▶ **PROMPT**
Your answer should consist of the lines in the data below that contain "SortBy".
---------- THE DATA ----------
Inductive event :=
| EvLog (lvl : level) (args : list logArg)
| EvImport (specifier : string)
| EvReadFile (path : string)
| EvReadDirectory (dir : string) (extensions : list string)
| EvCreateProgram (rootNames : list string) (opts : CompilerOptions)
| EvEmit
| EvExit (status : Z).

Inductive exn :=
| ModuleNotFound (specifier : string)
| IncompatibleVersion (specifier : string)
| LoadError (specifier : string)
| FileNotReadable (path : string)
| TypeError (what : string).

(** How a computation ends: it returns, it throws, the process is gone,
    or a provider function was applied outside its declared signature, in
    which case the module says nothing about what follows. *)
Inductive outcome (A : Type) :=
| Returned (a : A)
| Thrown (e : exn)
| Exited (status : Z)
| OutOfContract.
Arguments Returned {A} a.
Arguments Thrown {A} e.
Arguments Exited {A} status.
Arguments OutOfContract {A}.

(** A settled promise. *)
Definition Promise (A : Type) : Type := A + exn.

(** [Promise.all] over two promises: rejects when either rejects; when
    both do, the reason is the one that settled first. *)
Definition Promise_all {A B : Type} (second_first : bool)
    (p : Promise A) (q : Promise B) : Promise (A * B) :=
  match p, q with
  | inl a, inl b => inl (a, b)
  | inr e, inl _ => inr e
  | inl _, inr e => inr e
  | inr e1, inr e2 => inr (if second_first then e2 else e1)
  end.
(** * The request-execution layer of the Firestore client (src/index.js)

    A shallow embedding of the [Firestore] class of [src/index.js]: the retry
    helper [_retry] and the unary funnel [request], the stream-health protocol
    [_initializeStream], the transaction coordinator [runTransaction], the
    batch reader [getAll_], and the lazily initialised client pool
    ([_runRequest], [_initClientPool], [settings]).

    Promises are modelled by the value they settle with ([Settled]); event
    handlers are state transformers run once per delivered event; the event
    loop is a fold over the delivered events.  [Firestore.log] is a no-op by
    default and is left out. *)

From Stdlib Require Import ZArith List Bool Lia.
From stdpp Require Import base option list gmap strings.
Import ListNotations.

Local Open Scope Z_scope.

(** ** JavaScript values and promise outcomes *)

(** The JS values that flow through the modelled code (error codes, settings
    fields, project ids). Numbers are integers here. *)
Inductive JsValue : Type :=
| JsUndefined
| JsNull
| JsBool (b : bool)
| JsNumber (n : Z)
| JsString (s : string).

#[global] Instance JsValue_eq_dec : EqDecision JsValue.
Proof. solve_decision. Defined.

(** [is.defined(v)]: everything but [undefined]. *)
Definition is_defined (v : JsValue) : bool :=
  match v with JsUndefined => false | _ => true end.

(** JS truthiness, as used by [!!v], [v || d] and [if (v)]. *)
Definition truthy (v : JsValue) : bool :=
  match v with
  | JsUndefined | JsNull => false
  | JsBool b => b
  | JsNumber n => negb (n =? 0)
  | JsString s => negb (bool_decide (s = ""%string))
  end.

(** [a !== b] on the modelled values. *)
Definition strict_ne (a b : JsValue) : bool := negb (bool_decide (a = b)).

(** An error object: [FirestoreError] carries a [code]; plain [Error]s have
    none ([JsUndefined]). *)
Record FirestoreError : Type := mkError {
  code : JsValue;
  message : string
}.
(** The same steps as a function, to run a shutdown on concrete inputs. *)
Definition fire (ev : event) (s : state) : option state :=
  let b := base s in
  match ev with
  | Run e =>
      if allowed e s
      then (fun b' => set_base b' s) <$> Pipeline.fire p device_init e b
      else None
  | EvStop =>
      match stopper s, trainer b with
      | SNotCalled, (TReady | TReturned) =>
          Some (set_stopper SReadStop
                  (set_base (set_readThread (request_stop (readThread b)) b)
                     s))
      | _, _ => None
      end
  | EvReadExit =>
      if negb (bool_decide (stopper s = SNotCalled))
         && ReadThread._done (readThread b) && negb (readThrown b)
         && negb (read_stopped s)
      then Some (set_read_stopped true s)
      else None
  | EvDrain =>
      if (bool_decide (stopper s = SReadStop) && negb (read_stopped s)
          || bool_decide (stopper s = SDrain)
             && (negb (BufferPool.empty (decodeBufs b))
                 || negb (BufferPool.empty (readBufs b))))
         && out_mutex_free (manager b)
      then Some (set_base (set_decodeBufs (LoaderOps.drain (decodeBufs b)) b)
                   s)
      else None
  | EvReadStopped =>
      if bool_decide (stopper s = SReadStop) && read_stopped s
      then Some (set_stopper SDrain s)
      else None
  | EvStopDecode =>
      if bool_decide (stopper s = SDrain)
         && BufferPool.empty (decodeBufs b) && BufferPool.empty (readBufs b)
      then Some (set_stopper SWorkers (set_done true s))
      else None
  | EvKickWorkers =>
      if bool_decide (stopper s = SWorkers) && negb (stopped (_stopped s))
      then Some (set_base (kick_in b) s)
      else None
  | EvWorkerExit id =>
      match workers b !! id, _stopped s !! id with
      | Some WWait, Some false =>
          if _done s
          then Some (set_stopped (<[id := true]> (_stopped s)) s)
          else None
      | _, _ => None
      end
  | EvStopManager =>
      if bool_decide (stopper s = SWorkers) && stopped (_stopped s)
      then Some (set_stopper SManager
                   (set_base (set_pool (set_stopManager (pool b)) b) s))
      else None
  | EvKickManager =>
      if bool_decide (stopper s = SManager)
         && negb (_managerStopped (pool b))
      then Some (set_base (kick_end b) s)
      else None
  | EvManagerExit =>
      match manager b with
      | MIdle =>
          if _stopManager (pool b)
          then Some (set_base
                       (set_manager MStopped
                          (set_pool (set_managerStopped (pool b)) b))
                       s)
          else None
      | _ => None
      end
  | EvStopReturn =>
      if bool_decide (stopper s = SManager) && _managerStopped (pool b)
      then Some (set_stopper SReturned s)
      else None
  end.
(** [New] returns a matcher and no error, or an error and no matcher. *)
Lemma New_total (c : Criteria) :
  (exists m, New D c = (Some m, None)) \/ (exists err, New D c = (None, Some err)).
Proof. case_New; eauto. Qed.

(** Without [sort_by], [New] checks the patterns and nothing else. *)
Lemma New_unranked (c : Criteria) :
  SortBy (Ordering c) = [] -> Include c <> [] ->
  finder_Validate D (Include c) = None ->
  finder_Validate D (Exclude c) = None ->
  New D c = (Some {| include := Include c; exclude := Exclude c;
                     regex := None; topN := 0; filterOpts := [] |}, None).
Proof.
  intros Hs Hi Hvi Hve. unfold New.
  now rewrite (length_nonzero _ Hi), Hvi, Hve, Hs.
Qed.

(** With [sort_by], a matcher that [New] returns went through every check. *)
Lemma New_ranked (c : Criteria) (m : Matcher D) :
  New D c = (Some m, None) -> SortBy (Ordering c) <> [] ->
  Regex (Ordering c) <> "" /\ 0 <= TopN (Ordering c) /\
  exists re opts,
    regexp_Compile D (Regex (Ordering c)) = inl re /\
    sortOptions D (SortBy (Ordering c)) [] = inl opts /\
    m = {| include := Include c; exclude := Exclude c; regex := Some re;
           topN := resolvedTopN c; filterOpts := opts |}.
Proof.
  intros H Hs. revert H. unfold New.
  rewrite (length_nonzero _ Hs).
  destruct (length (Include c) =? 0)%nat; [discriminate|].
  destruct (finder_Validate D (Include c)); [discriminate|].
  destruct (finder_Validate D (Exclude c)); [discriminate|].
  destruct (String.eqb_spec (Regex (Ordering c)) ""); [discriminate|].
  destruct (Z.ltb_spec (TopN (Ordering c)) 0); [discriminate|].
  destruct (regexp_Compile D (Regex (Ordering c))) as [re|]; [|discriminate].
  destruct (sortOptions D (SortBy (Ordering c)) []) as [opts|]; [|discriminate].
  intros [= <-]. repeat split; try assumption. now exists re, opts.
Qed.

Lemma New_ranked_topN (c : Criteria) (m : Matcher D) :
  New D c = (Some m, None) -> SortBy (Ordering c) <> [] ->
  topN m = resolvedTopN c /\ 1 <= topN m /\ filterOpts m <> [].
Proof.
  intros H Hs. destruct (New_ranked c m H Hs) as (_ & Hn & re & opts & _ & Ho & ->).
  cbn [topN filterOpts]. split; [reflexivity|]. split.
  - unfold resolvedTopN, defaultOrderingCriteriaTopN.
    destruct (Z.eqb_spec (TopN (Ordering c)) 0); lia.
  - apply sortOptions_length in Ho. intros ->.
    destruct (SortBy (Ordering c)); [now elim Hs | discriminate].
Qed.

(** The three ways out of [MatchFiles] after the Finder. *)
Lemma MatchFiles_none (m : Matcher D) (ferr : option error) :
  finder_FindFiles D (include m) (exclude m) = ([], ferr) ->
  MatchFiles D m =
  Returned [] (errors_Join [Some (errorString noFilesMatch); errors_Join [None; ferr]]).
Proof. intros H. unfold MatchFiles. rewrite H. now destruct ferr. Qed.

Lemma MatchFiles_unranked (m : Matcher D) (files : list string) (ferr : option error) :
  filterOpts m = [] ->
  finder_FindFiles D (include m) (exclude m) = (files, ferr) ->
  files <> [] ->
  MatchFiles D m = Returned files (errors_Join [None; ferr]).
Proof.
  intros Ho H Hf. unfold MatchFiles.
  rewrite H, (length_nonzero _ Hf), Ho. now destruct ferr.
Qed.

Lemma MatchFiles_ranked (m : Matcher D) (files ranked : list string)
      (ferr rerr : option error) :
  filterOpts m <> [] -> 0 <= topN m ->
  finder_FindFiles D (include m) (exclude m) = (files, ferr) ->
  files <> [] ->
  filter_Filter D files (regex m) (filterOpts m) = (ranked, rerr) ->
  MatchFiles D m =
  Returned (firstn (Z.to_nat (topN m)) ranked)
           (errors_Join [rerr; errors_Join [None; ferr]]).
Proof.
  intros Ho Hn H Hf Hr. unfold MatchFiles.
  rewrite H, (length_nonzero _ Hf), (length_nonzero _ Ho), Hr.
  replace (match ferr with Some _ => errors_Join [None; ferr] | None => None end)
    with (errors_Join [None; ferr]) by now destruct ferr.
  destruct ranked as [|p ranked]; [now rewrite firstn_nil|].
  cbn [length Nat.eqb].
  destruct (Z.leb_spec (Z.of_nat (S (length ranked))) (topN m)).
  - rewrite firstn_all2; [reflexivity | simpl; lia].
  - unfold slice_to. destruct (Z.ltb_spec (topN m) 0); [lia | reflexivity].
Qed.

End Properties.

Lemma New_unranked_inv (D : Deps) (c : Criteria) (m : Matcher D) :
  New D c = (Some m, None) -> SortBy (Ordering c) = [] ->
  Include c <> [] /\
  m = {| include := Include c; exclude := Exclude c;
         regex := None; topN := 0; filterOpts := [] |}.
Proof.
  intros H Hs. revert H. unfold New. rewrite Hs.
  destruct (Include c); [discriminate|]. cbn [length Nat.eqb].
  destruct (finder_Validate D (s :: l)); [discriminate|].
  destruct (finder_Validate D (Exclude c)); [discriminate|].
  intros [= <-]. split; [discriminate | reflexivity].
Qed.
(** * imago/helpers.py: field projection and the public endpoints

    A shallow embedding of [get_fields] (with its inner [fwrap]),
    [cachebusterable], [PublicListEndpoint] and [PublicDetailEndpoint],
    followed by the properties established about them.

    Python objects have identity, and [fwrap] keys its memo on [id(obj)];
    serialize specs may share or reference themselves.  The spec tree is
    therefore kept in a store of objects indexed by address, and the
    values built while projecting are trees whose leaves point back into
    that store. *)

From Stdlib Require Import ZArith Ascii.
From stdpp Require Import gmap strings list.

#[local] Set Warnings "-register-all,-clear-no-such-hyp".


(** ** Python data *)

(** A Python [str] is a [string] whose characters are its code points,
    which are taken to lie below 256. *)

Definition addr := nat.

(** A reference held inside a stored object: the [None] singleton or the
    address of another stored object. *)
Inductive ref :=
  | RNone
  | RObj (a : addr).

(** The objects a serialize spec is made of.  Dicts keep their entries in
    insertion order, as Python dicts do (keys are unique). *)
Inductive pyobj :=
  | PBool (b : bool)
  | PInt (z : Z)
  | PStr (s : string)
  | PList (items : list ref)
  | PDict (items : list (string * ref))
  | POpaque.

Abbreviation store := (gmap addr pyobj).
(** * EconSim: the turn-resolution engine of [geopolitical_sim.py]

    A shallow embedding of the model classes [Country] and [World]
    (lines 54-209) and of the state and the event handlers of [Game]
    (lines 216-436) of [src/geopolitical_sim.py], the properties the
    specification states about them, and further properties of the code.

    Numbers.  The program computes with Python floats.  The embedding is
    written once, over a carrier [A] with the arithmetic and comparisons
    the source uses ([Num A]), and is read at two carriers:
    - [Qc], exact rational arithmetic, where the universally quantified
      properties are proved (rounding, infinities and NaN are outside
      this reading);
    - [float], Rocq's IEEE 754 binary64 numbers, where the concrete
      scenarios are evaluated bit for bit as Python evaluates them.

    Dictionaries are [gmap string A] (a missing key is a [KeyError],
    modelled as [None]), sets of names are [gset string], the list of
    countries is a [list Country] and the in-place mutation of a country
    is an update of the list at that country's index. *)

From Stdlib Require Import QArith Qcanon Floats ZArith Lia Lqa.
From stdpp Require Import gmap strings list fin_maps.
Lemma stamp_le_has_stamp key bound jobs :
  Forall (stamp_le key bound) jobs -> Forall (has_stamp key) jobs.
Proof.
  intros Hall. eapply Forall_impl; [exact Hall|].
  intros job (ts & Hts & _). exists ts. assumption.
Qed.

(** X6.  A report starts a new "since last report" window.  When no
    stored accepted job is stamped later than the clock reading a due
    [report_results] stores (the clock has not run backwards), the
    summary taken right after the report counts no accepted job since the
    last report, while the totals are unchanged. *)
Theorem report_empties_since_last_report
    (self : ResultsTracker) (t_check t_update : Q)
    (Hold : Forall (stamp_le "accepted_timestamp" t_update) (accepted_jobs self))
    (Hrej : Forall (has_stamp "rejected_timestamp") (rejected_jobs self))
    (Hdue : should_report self t_check = true) :
  exists self' sm,
    report_results self t_check t_update = Ok self' /\
    get_results_summary self' = Ok sm /\
    jobs_since_last_report sm = [] /\
    accepted_since_last_report sm = 0%Z /\
    rs_total_accepted sm = total_accepted self /\
    accepted_jobs self' = accepted_jobs self.
Proof.
  assert (Hst : stamped self) by (split; [eapply stamp_le_has_stamp; eassumption | assumption]).
  rewrite report_results_stamped by assumption. rewrite Hdue.
  exists (set_last_report_time self t_update).
  unfold get_results_summary. cbn.
  rewrite jobs_since_filter by (eapply stamp_le_has_stamp; eassumption).
  rewrite filter_stamp_le by assumption.
  eexists. repeat split.
Qed.

Lemma report_empties_since_last_report_witness :
  exists self' sm,
    report_results (add_accepted_job (init 5 43200 0 0 0) ∅ "t" 2) 6 7 = Ok self' /\
    get_results_summary self' = Ok sm /\
    jobs_since_last_report sm = [] /\
    accepted_since_last_report sm = 0%Z /\
    rs_total_accepted sm = 1%Z /\
    accepted_jobs self' = accepted_jobs (add_accepted_job (init 5 43200 0 0 0) ∅ "t" 2).
Proof.
  apply (report_empties_since_last_report (add_accepted_job (init 5 43200 0 0 0) ∅ "t" 2) 6 7).
  - cbn. constructor; [|constructor]. exists 2%Q. split; [reflexivity | lra].
  - constructor.
  - reflexivity.
Defined.
Lemma bind_Ok (m : M S A) f s a s' : m s = (Ok a, s') -> (m ≫= f) s = f a s'.
Proof. intros H. unfold mbind, M_bind. by rewrite H. Qed.
Lemma bind_Err (m : M S A) f s e s' : m s = (Err e, s') -> (m ≫= f) s = (Err e, s').
Proof. intros H. unfold mbind, M_bind. by rewrite H. Qed.
Lemma bind_Panic (m : M S A) f s s' : m s = (Panic, s') -> (m ≫= f) s = (Panic, s').
Proof. intros H. unfold mbind, M_bind. by rewrite H. Qed.
Lemma bind_ret (a : A) f s : (mret a ≫= f) s = f a s.
Proof. done. Qed.
Lemma bind_lift (a : A) f s : (liftO (Ok a) ≫= f) s = f a s.
Proof. done. Qed.
Lemma bind_lift_Err e f s : (liftO (Err e) ≫= f) s = (Err e, s).
Proof. done. Qed.
Lemma bind_lift_Panic f s : (liftO Panic ≫= f) s = (Panic, s).
Proof. done. Qed.
Lemma bind_throw e f s : (throw e ≫= f) s = (Err e, s).
Proof. done. Qed.
Lemma bind_panic f s : (panic ≫= f) s = (Panic, s).
Proof. done. Qed.
Lemma bind_assoc {C} (m : M S C) (g : C -> M S A) f s :
  ((m ≫= g) ≫= f) s = (m ≫= (fun c => g c ≫= f)) s.
Proof. unfold mbind, M_bind. by destruct (m s) as [[] ?]. Qed.

(** A successful sequence ran each of its parts successfully. *)
Lemma bind_inv (m : M S A) f s b s'' :
  (m ≫= f) s = (Ok b, s'') -> exists a s', m s = (Ok a, s') /\ f a s' = (Ok b, s'').
Proof. unfold mbind, M_bind. destruct (m s) as [[] ?]; naive_solver. Qed.
End binds.

(** One more program after a successful sequence. *)
Lemma mapM_snoc {S A} (f : A -> M S unit) l x s s1 :
  mapM_ f l s = (Ok tt, s1) -> mapM_ f (l ++ [x]) s = f x s1.
Proof.
  revert s. induction l as [|y l IH]; intros s H; cbn [mapM_ app] in *.
  - injection H as <-. unfold mbind, M_bind. by destruct (f x s) as [[[]| | | |] ?].
  - apply bind_inv in H as ([] & s' & H1 & H2). rewrite (bind_Ok _ _ _ _ _ H1). by apply IH.
Qed.

Lemma bind_getS {S B} (f : S -> M S B) s : (getS ≫= f) s = f s s.
Proof. done. Qed.
Lemma bind_modS {S B} (g : S -> S) (f : unit -> M S B) s : (modS g ≫= f) s = f tt (g s).
Proof. done. Qed.
Lemma bind_out_inv {A B} (m : out A) (f : A -> out B) b :
  m ≫= f = Ok b -> exists a, m = Ok a /\ f a = Ok b.
Proof. destruct m; naive_solver. Qed.

Create Rewrite HintDb mgo.
#[export] Hint Rewrite @bind_ret @bind_lift @bind_lift_Err @bind_lift_Panic @bind_throw @bind_panic
  @bind_getS @bind_modS : mgo.

(** Run the state monad: the pure steps, or one step with a known result. *)
Ltac mrun := autorewrite with mgo.
Tactic Notation "mstep" constr(H) := rewrite (bind_Ok _ _ _ _ _ H).

Create HintDb go.
Create Rewrite HintDb golist.

(** ** Lists *)

Section lists.
Context {A : Type}.
Implicit Types l xs : list A.

Lemma length_sub_list pos len l : pos + len <= length l -> length (sub_list pos len l) = len.
Proof. intros. unfold sub_list. rewrite length_take, length_drop. lia. Qed.

Lemma length_splice pos xs l : pos + length xs <= length l -> length (splice pos xs l) = length l.
Proof. intros. unfold splice. rewrite !length_app, length_take, length_drop. lia. Qed.

Lemma sub_splice_same pos xs l :
  pos <= length l -> sub_list pos (length xs) (splice pos xs l) = xs.
Proof.
  intros. unfold sub_list, splice.
  rewrite drop_app_length' by (rewrite length_take; lia). by apply take_app_length.
Qed.

Lemma sub_splice_before pos xs l a n :
  a + n <= pos -> pos <= length l -> sub_list a n (splice pos xs l) = sub_list a n l.
Proof.
  intros. unfold sub_list, splice.
  rewrite drop_app_le by (rewrite length_take; lia).
  rewrite take_app_le by (rewrite length_drop, length_take; lia).
  rewrite <- (take_drop pos l) at 2.
  rewrite drop_app_le by (rewrite length_take; lia).
  by rewrite take_app_le by (rewrite length_drop, length_take; lia).
Qed.

Lemma sub_splice_after pos xs l a n :
  pos + length xs <= a -> pos <= length l -> sub_list a n (splice pos xs l) = sub_list a n l.
Proof.
  intros. unfold sub_list, splice. f_equal.
  rewrite drop_app_ge by (rewrite length_take; lia).
  rewrite drop_app_ge by (rewrite length_take; lia).
  rewrite drop_drop. f_equal. rewrite length_take. lia.
Qed.
(* ===== verification/Meta.v ===== *)
(** * meta.go: the meta page

    The meta page (page 0) holds the magic number, the file version, the page
    of the root collection and the page of the freelist. *)

From S2P Require Import Prelude Freelist.

Open Scope Z_scope.

Definition magicNumber : Z := 0xD00DB00D.
Definition fileVersion : Z := 1.
Definition metaPageNum : Z := 0.

Record meta := Meta {
  root : Z;
  freelistPage : Z
}.

#[export] Instance meta_eq_dec : EqDecision meta.
Proof. solve_decision. Defined.

Definition newEmptyMeta : meta := Meta 0 0.

Definition metaHeaderSize : nat := magicNumberSize + versionSize + pageNumSize + pageNumSize.

Definition serialize (m : meta) (buf : bytes) : out bytes :=
  let pos := 0%nat in
  buf ← put_le 4 magicNumber pos buf;
  let pos := (pos + magicNumberSize)%nat in
  buf ← put_le 4 fileVersion pos buf;
  let pos := (pos + versionSize)%nat in
  buf ← put_le 8 (root m) pos buf;
  let pos := (pos + pageNumSize)%nat in
  put_le 8 (freelistPage m) pos buf.

(** [deserialize] overwrites both fields of its receiver or returns an error. *)
Definition deserialize (buf : bytes) : out meta :=
  let pos := 0%nat in
  magicNumberRes ← get_le 4 pos buf;
  let pos := (pos + magicNumberSize)%nat in
  if decide (magicNumberRes <> magicNumber) then Err (ErrInvalidDBFile BadMagic)
  else
    version ← get_le 4 pos buf;
    let pos := (pos + versionSize)%nat in
    if decide (version <> fileVersion) then Err (ErrInvalidDBFile (BadVersion version))
    else
      root ← get_le 8 pos buf;
      let pos := (pos + pageNumSize)%nat in
      freelistPage ← get_le 8 pos buf;
      mret (Meta root freelistPage).

Definition meta_wf (m : meta) : Prop := is_pgnum (root m) /\ is_pgnum (freelistPage m).

(** ** Lemmas *)

(** The four fields as one block of bytes. *)
Definition meta_block (m : meta) : bytes :=
  le_bytes 4 magicNumber ++ le_bytes 4 fileVersion ++ le_bytes 8 (root m) ++ le_bytes 8 (freelistPage m).

Lemma serialize_block m buf :
  (24 <= length buf)%nat -> serialize m buf = Ok (splice 0 (meta_block m) buf).
Proof.
  intros Hb. unfold serialize, magicNumberSize, versionSize, pageNumSize, meta_block. simpl Nat.add.
  rewrite put_le_ok by lia. go_bind.
  rewrite put_le_ok by (rewrite length_splice_le; lia). go_bind.
  rewrite put_le_ok by (rewrite !length_splice_le; rewrite ?length_splice_le; lia). go_bind.
  rewrite put_le_ok by (rewrite !length_splice_le; rewrite ?length_splice_le; rewrite ?length_splice_le; lia).
  f_equal.
  pose proof (splice_adjacent 0 (le_bytes 4 magicNumber) (le_bytes 4 fileVersion) buf) as E.
  rewrite !length_le_bytes in E. simpl Nat.add in E. rewrite E by lia.
  pose proof (splice_adjacent 0 (le_bytes 4 magicNumber ++ le_bytes 4 fileVersion) (le_bytes 8 (root m)) buf) as E2.
  rewrite !length_app, !length_le_bytes in E2. simpl Nat.add in E2. rewrite E2 by lia.
  pose proof (splice_adjacent 0 ((le_bytes 4 magicNumber ++ le_bytes 4 fileVersion) ++ le_bytes 8 (root m))
    (le_bytes 8 (freelistPage m)) buf) as E3.
  rewrite !length_app, !length_le_bytes in E3. simpl Nat.add in E3. rewrite E3 by lia.
  by rewrite <- !app_assoc.
Qed.

(** Decoding a buffer that starts with 24 known bytes. *)
Lemma deserialize_fields mg v r f buf :
  (24 <= length buf)%nat ->
  sub_list 0 24 buf = le_bytes 4 mg ++ le_bytes 4 v ++ le_bytes 8 r ++ le_bytes 8 f ->
  0 <= mg < 2 ^ 32 -> 0 <= v < 2 ^ 32 -> is_pgnum r -> is_pgnum f ->
  deserialize buf =
    if decide (mg <> magicNumber) then Err (ErrInvalidDBFile BadMagic)
    else if decide (v <> fileVersion) then Err (ErrInvalidDBFile (BadVersion v))
    else Ok (Meta r f).
Proof.
  intros Hb E Hmg Hv Hr Hf.
  assert (sub_list 0 4 buf = le_bytes 4 mg) as E1.
  { pose proof (f_equal (sub_list 0 4) E) as H. by rewrite sub_list_sub in H by lia. }
  assert (sub_list 4 4 buf = le_bytes 4 v) as E2.
  { pose proof (f_equal (sub_list 4 4) E) as H. by rewrite sub_list_sub in H by lia. }
  assert (sub_list 8 8 buf = le_bytes 8 r) as E3.
  { pose proof (f_equal (sub_list 8 8) E) as H. by rewrite sub_list_sub in H by lia. }
  assert (sub_list 16 8 buf = le_bytes 8 f) as E4.
  { pose proof (f_equal (sub_list 16 8) E) as H. by rewrite sub_list_sub in H by lia. }
  unfold deserialize, magicNumberSize, versionSize, pageNumSize. simpl Nat.add.
  rewrite (get_le_at 4 0 buf mg); [|lia|done|done]. go_bind. case_decide; [done|].
  rewrite (get_le_at 4 4 buf v); [|lia|done|done]. go_bind. case_decide; [done|].
  rewrite (get_le_at 8 8 buf r); [|lia|done|done]. go_bind.
  rewrite (get_le_at 8 16 buf f); [|lia|done|done]. done.
Qed.

Lemma length_meta_block m : length (meta_block m) = 24%nat.
Proof. reflexivity. Qed.

Lemma meta_roundtrip_gen m buf :
  meta_wf m -> (metaHeaderSize <= length buf)%nat ->
  exists buf', serialize m buf = Ok buf' /\ length buf' = length buf /\
    sub_list 24 (length buf - 24) buf' = sub_list 24 (length buf - 24) buf /\ deserialize buf' = Ok m.
Proof.
  intros [Hr Hf] Hb. unfold metaHeaderSize, magicNumberSize, versionSize, pageNumSize in Hb. simpl in Hb.
  eexists. rewrite serialize_block by lia. split; [done|].
  rewrite length_splice by (rewrite length_meta_block; lia). split; [done|]. split.
  - apply sub_splice_after; [rewrite length_meta_block|]; lia.
  - rewrite (deserialize_fields magicNumber fileVersion (root m) (freelistPage m)).
    + rewrite !decide_False by naive_solver. by destruct m.
    + rewrite length_splice by (rewrite length_meta_block; lia). lia.
    + apply (sub_splice_same 0 (meta_block m)). lia.
    + done.
    + done.
    + done.
    + done.
Qed.

(** ** Properties *)

(** [deserialize] gives back the meta record that [serialize] wrote, and
    the bytes of the page after the 24-byte header are left alone. *)
Theorem meta_roundtrip m buf :
  meta_wf m -> (metaHeaderSize <= length buf)%nat ->
  exists buf', serialize m buf = Ok buf' /\ length buf' = length buf /\
    sub_list 24 (length buf - 24) buf' = sub_list 24 (length buf - 24) buf /\ deserialize buf' = Ok m.
Proof. apply meta_roundtrip_gen. Qed.

Lemma meta_roundtrip_witness :
  exists buf', serialize (Meta 2 1) (replicate 64 7) = Ok buf' /\ length buf' = 64%nat /\
    sub_list 24 40 buf' = replicate 40 7 /\ deserialize buf' = Ok (Meta 2 1).
Proof.
  apply (meta_roundtrip (Meta 2 1) (replicate 64 7)).
  - split; unfold is_pgnum; simpl; lia.
  - apply (bool_decide_unpack _). vm_compute. exact I.
Defined.

(** [deserialize] accepts a page of at least 24 bytes only when it carries
    the magic number and the file version; the magic number is checked first,
    and each check has its own error. *)
Theorem meta_deserialize_checks mg v r f rest :
  0 <= mg < 2 ^ 32 -> 0 <= v < 2 ^ 32 -> is_pgnum r -> is_pgnum f ->
  deserialize (le_bytes 4 mg ++ le_bytes 4 v ++ le_bytes 8 r ++ le_bytes 8 f ++ rest) =
    if decide (mg <> magicNumber) then Err (ErrInvalidDBFile BadMagic)
    else if decide (v <> fileVersion) then Err (ErrInvalidDBFile (BadVersion v))
    else Ok (Meta r f).
Proof.
  intros. apply deserialize_fields; try done.
  rewrite !length_app, !length_le_bytes. lia.
Qed.

Lemma meta_deserialize_checks_witness :
  deserialize (le_bytes 4 magicNumber ++ le_bytes 4 7 ++ le_bytes 8 2 ++ le_bytes 8 1 ++ []) =
    Err (ErrInvalidDBFile (BadVersion 7)).
Proof.
  apply (meta_deserialize_checks magicNumber 7 2 1 []); unfold is_pgnum, magicNumber; lia.
Defined.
----------
▶ **ANSWER FOR THE TASK**
  SortBy (Ordering c) = [] -> Include c <> [] ->
  New D c = (Some m, None) -> SortBy (Ordering c) <> [] ->
    sortOptions D (SortBy (Ordering c)) [] = inl opts /\
  destruct (sortOptions D (SortBy (Ordering c)) []) as [opts|]; [|discriminate].
  New D c = (Some m, None) -> SortBy (Ordering c) <> [] ->
    destruct (SortBy (Ordering c)); [now elim Hs | discriminate].
  New D c = (Some m, None) -> SortBy (Ordering c) = [] ->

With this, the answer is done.